◆ Task objective: Report each line of the data that contains the string "Observer".

Records excerpted from a collection:
(* ===== verification/Factors.v ===== *)
(** * Fractions of the ring: roles, the controller of a dynamic range, domains
    (packages/programs/data/shared-log/src/integers.ts, role.ts, replication.ts,
    pid.ts, cpu.ts, replication-domain-hash.ts, replication-domain-time.ts)

    Where the shared log computes with doubles: a fraction of the ring becomes a
    coordinate ([denormalizer]); a dynamic range is resized by a PID controller
    from the use of memory and processor, the coverage of the ring and the number
    of peers; and a time domain places entries by their wall time. *)

From Stdlib Require Import ZArith Lia SpecFloat.
From stdpp Require Import base list strings.
From S2P Require Import Prelude JsFloat Clock LogSorting Integers Ranges.

Local Open Scope Z_scope.

(** ** Coordinates of fractions *)

Definition denormalizer_u32 (value : number) : number :=
  let result := Math_round (value * of_Z MAX_U32)%n in
  if lt_n (of_Z MAX_U32) result then of_Z MAX_U32 else result.

Definition denormalizer_u64 (value : number) : outcome Z :=
  result ← BigInt (Math_round (value * of_Z (Number_of_bigint MAX_U64))%n);
  Val (if MAX_U64 <? result then MAX_U64 else result).

(** Of a u32 coordinate the integer; the code goes on with a number that is not
    one, here that is an error. *)
Definition denormalize (R : resolution) (value : number) : outcome Z :=
  match R with
  | U32 => BigInt (denormalizer_u32 value)
  | U64 => denormalizer_u64 value
  end.

(** ** Roles (deprecated; role.ts and [ResponseRoleMessage]) *)

Record RoleReplicationSegment := MkRoleSegment {
  rs_timestamp : Z;
  factorNominator : number;
  offsetNominator : number;
}.

Inductive Role := NoType | Observer | Replicator (segments : list RoleReplicationSegment).

Definition new_RoleReplicationSegment (factor offset : number) (timestamp : Z) : outcome RoleReplicationSegment :=
  _ ← throw_if (lt_n (of_Z 1) factor || lt_n factor (of_Z 0)) "Expecting factor to be between 0 and 1";
  _ ← throw_if (lt_n (of_Z 1) offset || lt_n offset (of_Z 0)) "Expecting offset to be between 0 and 1";
  Val (MkRoleSegment timestamp (denormalizer_u32 factor) (denormalizer_u32 factor)).

Definition segment_factor (s : RoleReplicationSegment) : number := (factorNominator s / of_Z MAX_U32)%n.
Definition segment_offset (s : RoleReplicationSegment) : number := (offsetNominator s / of_Z MAX_U32)%n.

Definition new_Replicator (factor offset : number) (timestamp : Z) : outcome Role :=
  s ← new_RoleReplicationSegment factor offset timestamp; Val (Replicator [s]).

Definition role_equals (a b : Role) : bool :=
  match a, b with
  | NoType, NoType | Observer, Observer => true
  | Replicator (s :: _), Replicator (t :: _) => eq_n (segment_factor t) (segment_factor s) && eq_n (segment_offset t) (segment_offset s)
  | _, _ => false
  end.

(** [toReplicationInfoMessage]: what [ReplicationRangeMessageU32] is built from. *)
Definition role_segments (r : Role) : list (number * number * Z) :=
  match r with
  | Replicator segments => map (fun x => (segment_offset x, segment_factor x, rs_timestamp x)) segments
  | _ => []
  end.

(** ** The controller *)

Record PIDReplicationController := MkPID {
  integral : number;
  prevError : number;
  prevMemoryUsage : number;
  prevTotalFactor : option number;
  kp : number;
  ki : number;
  kd : number;
  maxMemoryLimit : option number;
  maxCPUUsage : option number;
}.

Definition reset (c : PIDReplicationController) : PIDReplicationController :=
  MkPID (of_Z 0) (of_Z 0) (of_Z 0) (prevTotalFactor c) (kp c) (ki c) (kd c) (maxMemoryLimit c) (maxCPUUsage c).

Definition new_PID (storage cpu kp ki kd : option number) : PIDReplicationController :=
  reset (MkPID (of_Z 0) (of_Z 0) (of_Z 0) None (default (decimal 7 1) kp) (default (decimal 25 3) ki) (default (decimal 5 2) kd) storage cpu).

Record Measures := MkMeasures {
  memoryUsage : number;
  currentFactor : number;
  totalFactor : number;
  peerCount : number;
  cpuUsage : option number;
}.

Definition zero_n : number := of_Z 0.
Definition one_n : number := of_Z 1.
Definition or_zero (x : option number) : number := match x with Some v => if truthy_n v then v else zero_n | None => zero_n end.

(** [this.maxMemoryLimit] as a condition. *)
Definition limits_memory (c : PIDReplicationController) : bool :=
  match maxMemoryLimit c with Some m => truthy_n m | None => false end.

Section Step.
Context (c : PIDReplicationController) (p : Measures).

Definition estimatedTotalSize : number :=
  if lt_n zero_n (currentFactor p) then (memoryUsage p / currentFactor p)%n else of_Z 100000.

Definition errorMemory : number :=
  match maxMemoryLimit c with
  | Some limit =>
      if lt_n zero_n (currentFactor p) && lt_n zero_n (memoryUsage p)
      then (Math_max (Math_min one_n (limit / estimatedTotalSize)) zero_n - currentFactor p)%n
      else zero_n
  | None => zero_n
  end.

Definition errorCoverageUnmodified : number := Math_min (one_n - totalFactor p)%n one_n.
Definition errorCoverage : number :=
  ((if limits_memory c then one_n - sqrt_n (Math_abs errorMemory) else one_n) * errorCoverageUnmodified)%n.
Definition errorFromEven : number := (one_n / peerCount p - currentFactor p)%n.
Definition balanceErrorScaler : number :=
  if limits_memory c then Math_abs errorMemory else (one_n - Math_abs errorCoverage)%n.
Definition errorBalance : number :=
  if (if limits_memory c then lt_n zero_n errorMemory else true)
  then if lt_n zero_n errorFromEven then (balanceErrorScaler * errorFromEven)%n else zero_n
  else zero_n.
Definition errorCPU : number := if lt_n one_n (peerCount p) then (of_Z (-1) * or_zero (cpuUsage p))%n else zero_n.

Definition totalError : number :=
  let errorMemoryFactor := decimal 9 1 in
  let errorBalanceFactor := decimal 6 1 in
  let e := (errorBalance * errorBalanceFactor + errorCoverage * (one_n - errorBalanceFactor))%n in
  let e := if lt_n errorMemory zero_n then (errorMemory * errorMemoryFactor + e * (one_n - errorMemoryFactor))%n else e in
  match maxCPUUsage c with
  | Some max =>
      if lt_n max (or_zero (cpuUsage p)) then
        let errorCpuFactor := decimal 5 1 in
        (e * (one_n - errorCpuFactor) + errorCpuFactor * (errorCPU - max))%n
      else e
  | None => e
  end.

Definition beta : number := decimal 3 1.
Definition newIntegral : number := (beta * totalError + (one_n - beta) * (integral c + totalError))%n.

Definition newFactor : number :=
  let pTerm := (kp c * totalError)%n in
  let iTerm := (ki c * newIntegral)%n in
  let dTerm := (kd c * (totalError - prevError c))%n in
  (currentFactor p + (pTerm + iTerm + dTerm))%n.

(** The integral does not lag behind a factor that is out of bounds. *)
Definition keptIntegral : number :=
  if lt_n newFactor zero_n && lt_n newIntegral zero_n then zero_n
  else if lt_n one_n newFactor && lt_n zero_n newIntegral then zero_n
  else newIntegral.

Definition step : number * PIDReplicationController :=
  (Math_max (Math_min newFactor one_n) zero_n,
   MkPID keptIntegral totalError (memoryUsage p) (Some (totalFactor p)) (kp c) (ki c) (kd c) (maxMemoryLimit c) (maxCPUUsage c)).
End Step.

(** ** The load of the processor, from the lag of an interval *)

Record CPUUsageIntervalLag := MkCPU {
  windowSize : nat;
  intervalTime : Z;
  upperBoundLag : Z;
  dt : list Z;
  cpu_sum : Z;
  ts : Z;
}.

Definition cpu_start (windowSize : nat) (intervalTime upperBoundLag now : Z) : CPUUsageIntervalLag :=
  MkCPU windowSize intervalTime upperBoundLag (repeat intervalTime windowSize) (Z.of_nat windowSize * intervalTime) now.

(** The timer of the interval. *)
Definition cpu_tick (now : Z) (c : CPUUsageIntervalLag) : CPUUsageIntervalLag :=
  let d := now - ts c in
  MkCPU (windowSize c) (intervalTime c) (upperBoundLag c) (tail (dt c) ++ [d]) (cpu_sum c - default 0 (head (dt c)) + d) now.

Definition cpu_mean (c : CPUUsageIntervalLag) : number := (of_Z (cpu_sum c) / of_Z (Z.of_nat (length (dt c))))%n.

Definition cpu_value (c : CPUUsageIntervalLag) : number :=
  (Math_min (Math_max (cpu_mean c - of_Z (intervalTime c))%n zero_n) (of_Z (upperBoundLag c)) / of_Z (upperBoundLag c))%n.

(** ** Domains *)

(** [createReplicationDomainHash]: [sha256] of the gid as borsh writes it. *)
Definition hash_fromEntry (sha256_gid : string -> list Z) (R : resolution) (m : Meta) : outcome Z :=
  le_number (match R with U32 => 4 | U64 => 8 end) (sha256_gid (meta_gid m)).

Inductive TimeUnit := seconds | milliseconds | microseconds | nanoseconds.

Definition scalarNanoToUnit (u : TimeUnit) : Z :=
  match u with seconds => 1000000000 | milliseconds => 1000000 | microseconds => 1000 | nanoseconds => 1 end.

Definition scalarMilliToUnit (u : TimeUnit) : number :=
  match u with seconds => of_Z 1000 | milliseconds => of_Z 1 | microseconds => decimal 1 3 | nanoseconds => decimal 1 6 end.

◆ Final answer:
Inductive Role := NoType | Observer | Replicator (segments : list RoleReplicationSegment).
  | NoType, NoType | Observer, Observer => true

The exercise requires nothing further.